The Philadelphia 76ers hold the No. 22 overall pick — acquired from Houston — and Bleacher Report’s Zach Buckley projects them to address their most persistent organizational vulnerability by selecting Houston forward Chris Cenac Jr., a 6-foot-11 hybrid center whose athletic profile and emerging stretch-shooting suggest a long-term Joel Embiid backup capable of logging genuine playoff minutes.
The Embiid situation has defined Philadelphia’s franchise management for six years. He was swept by the Knicks in the second round after a comeback win over Boston, then the front office fired general manager Daryl Morey. The rebuilt front office under Bob Myers will face the same unavoidable arithmetic: Embiid simply cannot be trusted to stay healthy enough to anchor a playoff rotation alone. Philadelphia needs a backup center who is good enough to keep the team functional when Embiid sits — and young enough to factor into the next era if Embiid’s injury pattern continues.
Cenac checks both boxes on paper. He is a natural athlete who moves like a wing, has length to alter shots around the basket, and showed emerging three-point accuracy that would allow him to play on the floor alongside Embiid in two-big lineups. The concern is that he struggled to score efficiently at Houston, had persistent foul trouble, and appeared overeager to operate as a perimeter player when his body type screams paint-based bruiser. He arrived in college with lottery expectations and didn’t quite deliver — but his tools are real enough that Buckley argues the basic blueprint of a rim-running, stretch-shooting hybrid still exists.

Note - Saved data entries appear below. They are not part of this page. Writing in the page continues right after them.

(* ===== verification/SocketStream.v ===== *)
(** [asio/detail/reactive_socket_recv_op.hpp], [reactive_socket_send_op.hpp],
    [reactor_op.hpp] and the transfers of [reactive_socket_service_base.hpp]: a
    socket as a stream.

    The stream is the state flags of the socket and the trace of the system's
    calls and answers to come.  An asynchronous transfer is performed once it is
    started and then whenever the reactor finds the descriptor ready, until it is
    done: here, again and again.  [answer_ok] states what the system documents
    for its answers. *)

From S2P Require Import Prelude.
From S2P Require Import AsioError.
From S2P Require Import Buffers.
From S2P Require Import ConsumingBuffers.
From S2P Require Import SocketOps.
From S2P Require Import ReadWrite.

(** * Operations of the reactor *)
Module reactor_op.

Inductive status := not_done | done | done_and_exhausted.

Record t := mk {
  ec_ : error_code;
  bytes_transferred_ : Z
}.

(** The constructor, with [success_ec]. *)
Definition new (success_ec : error_code) : t := mk success_ec 0.

(** Whether the operation is finished. *)
Definition finished (s : status) : bool :=
  match s with
  | not_done => false
  | done | done_and_exhausted => true
  end.
End reactor_op.

(** The socket, with the message flags of the transfers. *)
Record endpoint := mkEndpoint {
  ep_socket : Z;
  ep_flags : Z
}.

(** The sizes of the vectors of an adapter, and their bytes in memory. *)
Definition iov_sizes (a : buffer_sequence_adapter) : list nat :=
  (fun v => Z.to_nat (iov_len v)) <$> buffers a.

Definition iov_data (m : memory) (a : buffer_sequence_adapter) : option (list bytes) :=
  mapM (fun v => load_bytes m (iov_base v) (iov_len v)) (buffers a).

Definition iov_addresses (a : buffer_sequence_adapter) : list Z :=
  concat ((fun v => seqZ (iov_base v) (iov_len v)) <$> buffers a).

(** A step on memory that may be out of range. *)
Definition with_memory {A} (o : option A) : sys A := fun t =>
  match o with
  | Some a => Some (a, t)
  | None => None
  end.

(** ** [reactive_socket_recv_op_base] *)

Definition recv_do_perform (e : endpoint) (state : Z) (bufs : buffer_sequence)
    (op : reactor_op.t) (m : memory) : sys (reactor_op.status * reactor_op.t * memory) :=
  let is_stream := has state stream_oriented in
  '(result, op, m) ←
    (if is_single_buffer bufs then
       '(over, bs, ec, n) ←
         non_blocking_recv1 (ep_socket e) (Z.to_nat (size (first bufs))) (ep_flags e) is_stream
           (reactor_op.ec_ op) (reactor_op.bytes_transferred_ op);
       mret (over, reactor_op.mk ec n, store_bytes m (addresses (first bufs)) bs)
     else
       let adapter := new_adapter bufs in
       '(over, bs, ec, n) ←
         non_blocking_recv (ep_socket e) (iov_sizes adapter) (ep_flags e) is_stream
           (reactor_op.ec_ op) (reactor_op.bytes_transferred_ op);
       mret (over, reactor_op.mk ec n, store_bytes m (iov_addresses adapter) bs));
  let result := if (result : bool) then reactor_op.done else reactor_op.not_done in
  let result :=
    if reactor_op.finished result && is_stream && (reactor_op.bytes_transferred_ op =? 0)
    then reactor_op.done_and_exhausted else result in
  mret (result, op, m).

(** ** [reactive_socket_send_op_base] *)

Definition send_do_perform (e : endpoint) (state : Z) (bufs : buffer_sequence)
    (op : reactor_op.t) (m : memory) : sys (reactor_op.status * reactor_op.t * memory) :=
  let is_stream := has state stream_oriented in
  '(result, op, total) ←
    (if is_single_buffer bufs then
       bs ← with_memory (load_bytes m (data (first bufs)) (size (first bufs)));
       '(over, ec, n) ←
         non_blocking_send1 (ep_socket e) bs (ep_flags e)
           (reactor_op.ec_ op) (reactor_op.bytes_transferred_ op);
       mret (over, reactor_op.mk ec n, size (first bufs))
     else
       let adapter := new_adapter bufs in
       bs ← with_memory (iov_data m adapter);
       '(over, ec, n) ←
         non_blocking_send (ep_socket e) bs (ep_flags e)
           (reactor_op.ec_ op) (reactor_op.bytes_transferred_ op);
       mret (over, reactor_op.mk ec n, total_size adapter));
  let result := if (result : bool) then reactor_op.done else reactor_op.not_done in
  let result :=
    if reactor_op.finished result && is_stream && (reactor_op.bytes_transferred_ op <? total)
    then reactor_op.done_and_exhausted else result in
  mret (result, op, m).

(** * Transfers *)

(** An operation performed until it is done. *)
Definition perform_until_done
    (perform : reactor_op.t -> memory -> sys (reactor_op.status * reactor_op.t * memory))
    (op : reactor_op.t) (m : memory) : sys (reactor_op.t * memory) :=
  loop (fun '(op, m) =>
    '(status, op, m) ← perform op m;
    mret (if reactor_op.finished status then inr (op, m) else inl (op, m))) (op, m).

(** [do_start_op]: a no-op completes at once; the descriptor must not block. *)
Definition do_start_op (e : endpoint) (state : Z) (noop : bool) (op : reactor_op.t) (m : memory)
    (perform : Z -> reactor_op.t -> memory -> sys (reactor_op.status * reactor_op.t * memory)) :
    sys (reactor_op.t * memory * Z) :=
  if negb noop then
    '(started, state, ec) ←
      (if has state non_blocking then mret (true, state, reactor_op.ec_ op)
       else set_internal_non_blocking (ep_socket e) state true (reactor_op.ec_ op));
    let op := reactor_op.mk ec (reactor_op.bytes_transferred_ op) in
    if (started : bool) then
      '(op, m) ← perform_until_done (perform state) op m;
      mret (op, m, state)
    else mret (op, m, state)
  else mret (op, m, state).

Definition is_noop (state : Z) (bufs : buffer_sequence) : bool :=
  has state stream_oriented && all_empty bufs.

(** [async_receive] and [async_send]; [success_ec_] is no error. *)
Definition async_receive (e : endpoint) (state : Z) (bufs : buffer_sequence) (m : memory) :
    sys (reactor_op.t * memory * Z) :=
  do_start_op e state (is_noop state bufs) (reactor_op.new ec_success) m
    (fun state op m => recv_do_perform e state bufs op m).

Definition async_send (e : endpoint) (state : Z) (bufs : buffer_sequence) (m : memory) :
    sys (reactor_op.t * memory * Z) :=
  do_start_op e state (is_noop state bufs) (reactor_op.new ec_success) m
    (fun state op m => send_do_perform e state bufs op m).

(** [receive] and [send]: the count, the error and the memory. *)
Definition receive (e : endpoint) (state : Z) (bufs : buffer_sequence) (ec : error_code)
    (m : memory) : sys (Z * error_code * memory) :=
  if is_single_buffer bufs then
    '(count, bs, ec) ←
      sync_recv1 (ep_socket e) state (Z.to_nat (size (first bufs))) (ep_flags e) ec;
    mret (count, ec, store_bytes m (addresses (first bufs)) bs)
  else
    let adapter := new_adapter bufs in
    '(count, bs, ec) ←
      sync_recv (ep_socket e) state (iov_sizes adapter) (ep_flags e)
        (adapter_all_empty adapter) ec;
    mret (count, ec, store_bytes m (iov_addresses adapter) bs).

Definition send (e : endpoint) (state : Z) (bufs : buffer_sequence) (ec : error_code)
    (m : memory) : sys (Z * error_code) :=
  if is_single_buffer bufs then
    bs ← with_memory (load_bytes m (data (first bufs)) (size (first bufs)));
    sync_send1 (ep_socket e) state bs (ep_flags e) ec
  else
    let adapter := new_adapter bufs in
    bs ← with_memory (iov_data m adapter);
    sync_send (ep_socket e) state bs (ep_flags e) (adapter_all_empty adapter) ec.

(** * Streams *)

(** The socket, its state flags, and the trace to come. *)
Record socket_stream := mkStream {
  st_endpoint : endpoint;
  st_state : Z;
  st_trace : sys_trace
}.

(** The streams that read and write, asynchronously, and that read by [read_some]. *)
Record async_reader := mkAsyncReader { ar_stream : socket_stream }.
Record async_writer := mkAsyncWriter { aw_stream : socket_stream }.
Record sync_reader := mkSyncReader { sr_stream : socket_stream }.

#[global] Instance sync_reader_transfers : Transfers sync_reader := {
  transfer_some r bufs m :=
    let st := sr_stream r in
    '(n, ec, m, t) ← receive (st_endpoint st) (st_state st) bufs ec_success m (st_trace st);
    Some (ec, n, m, mkSyncReader (mkStream (st_endpoint st) (st_state st) t))
}.

#[global] Instance async_reader_transfers : Transfers async_reader := {
  transfer_some r bufs m :=
    let st := ar_stream r in
    '(op, m, state, t) ← async_receive (st_endpoint st) (st_state st) bufs m (st_trace st);
    Some (reactor_op.ec_ op, reactor_op.bytes_transferred_ op, m,
          mkAsyncReader (mkStream (st_endpoint st) state t))
}.

#[global] Instance async_writer_transfers : Transfers async_writer := {
  transfer_some w bufs m :=
    let st := aw_stream w in
    '(op, m, state, t) ← async_send (st_endpoint st) (st_state st) bufs m (st_trace st);
    Some (reactor_op.ec_ op, reactor_op.bytes_transferred_ op, m,
          mkAsyncWriter (mkStream (st_endpoint st) state t))
}.
(** [async_write] on a socket calls its handler with the number of bytes
    sent, which are the first bytes of the buffers, in order; when it reports no
    error all of them have been sent.  It ends before its fuel: if the handler is
    not called, a transfer is waiting. *)
Theorem async_write_sends {C} `{ConsumingLaws C} cancelled (c : C) m w
    (Hc : cb_ok c) (Hw : stream_ok (aw_stream w)) :
  match async_write cancelled c m w with
  | Completed ec total m' w' =>
      exists n bs,
        total = total_consumed c + n /\ 0 <= n <= zlen (cb_rest c) /\ m' = m /\
        mapM (m !!.) (take (Z.to_nat n) (cb_rest c)) = Some bs /\
        sends (st_trace (aw_stream w)) bs (st_trace (aw_stream w')) /\
        (ec_is_error ec = false -> mapM (m !!.) (cb_rest c) = Some bs)
  | InFlight => exists w' bufs, transfer_some w' bufs m = None
  | OutOfFuel => False
  end.
Proof.
  pose proof (async_write_done cancelled c m w Hc Hw) as Hd.
  destruct (async_write cancelled c m w) as [ec total m' w'| |]; simpl in Hd; [| |done].
  - destruct Hd as (n & Hp & _ & -> & Hfull).
    destruct (progress_write _ _ _ _ _ _ Hp) as (Hn & -> & bs & Hl & Hs).
    exists n, bs. split_and!; try done; try lia. intros He. specialize (Hfull He). subst n.
    unfold zlen in Hl. by rewrite Nat2Z.id, firstn_all in Hl.
  - destruct Hd as (n & m' & w' & bufs & Hp & Hb).
    destruct (progress_write _ _ _ _ _ _ Hp) as (_ & -> & _). by exists w', bufs.
Qed.

(** ** A connection that is interrupted, has to wait, and is cut in two *)

Definition test_endpoint : endpoint := mkEndpoint 7 0.

Definition failure (errno : Z) : answer := mkAnswer (-1) errno [] 0.

Definition recv_trace : sys_trace :=
  [(SysIoctl 7 FIONBIO 1, mkAnswer 0 0 [] 1);
   (SysRecv 7 5 0, failure 4); (SysRecv 7 5 0, failure 11);
   (SysRecv 7 5 0, mkAnswer 2 0 (lit "he") 0);
   (SysRecv 7 3 0, mkAnswer 3 0 (lit "llo") 0)].

Definition send_trace : sys_trace :=
  [(SysIoctl 7 FIONBIO 1, mkAnswer 0 0 [] 1);
   (SysSend 7 (lit "hello") MSG_NOSIGNAL, failure 11);
   (SysSend 7 (lit "hello") MSG_NOSIGNAL, mkAnswer 4 0 [] 0);
   (SysSend 7 (lit "o") MSG_NOSIGNAL, mkAnswer 1 0 [] 0)].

The direct opportunity cost at No. 22 is Atlanta’s pick at No. 23: Luigi Suigo, the 7-foot-3 Mega center whose size alone makes him one of the most intriguing big men in the draft. Suigo’s nearly identical measurements to Aday Mara — 7-foot-3 with a 9-foot-6 standing reach — and his passing feel and perimeter shooting make him a compelling center-of-the-future option. Philadelphia’s choice of Cenac over Suigo is a bet on a bigger short-term fit over a higher-ceiling international prospect. Cenac can contribute around Embiid sooner; Suigo likely needs more developmental runway.
CBS Sports’ Adam Finkelstein and Gary Parrish project Koa Peat to Philadelphia at No. 22, opting for the Arizona power forward’s powerful inside play over Cenac’s more center-specific profile. Yahoo Sports’ Kevin O’Connor projects Luigi Suigo to the Sixers, making a direct case for the Italian center prospect as the ideal Embiid complement based on his passing feel and perimeter range. Tankathon projects Morez Johnson Jr. there, reflecting the view that Philadelphia’s most urgent need is defensive versatility rather than center depth.
If Cenac can solve his efficiency and foul-trouble problems in the NBA — tasks that Miami’s and San Antonio’s development programs have solved for comparable prospects in recent years — he could become the physical change-of-pace center Philadelphia has been chasing since trading away Bol Bol in 2023. A rim-running, shot-altering backup who can also space the floor gives Tyrese Maxey and VJ Edgecombe an entirely different screen-and-roll partner to attack with.
What Other Outlets Are Projecting
| Outlet | Projected Player |
|---|---|
| Bleacher Report | Chris Cenac Jr., PF/C, Houston |
| CBS Sports | Koa Peat, PF, Arizona (Finkelstein, Parrish) |
| Tankathon | Morez Johnson Jr., PF, Michigan |
| Yahoo Sports | Luigi Suigo, C, Mega |
Cenac at No. 22 is the right pick for Philadelphia because the Sixers’ championship window depends entirely on Embiid’s health, and the only way to insulate that window from his inevitable absences is to have a legitimate center behind him rather than a collection of undersized forwards asked to cover for a former MVP. Cenac’s age (19), his physical tools, and his stretch-shooting potential give him the highest ceiling of any center available at this price point. If he figures out the grunt work and the foul trouble, Philadelphia will have found the most important piece in their roster puzzle at the most affordable contract price possible.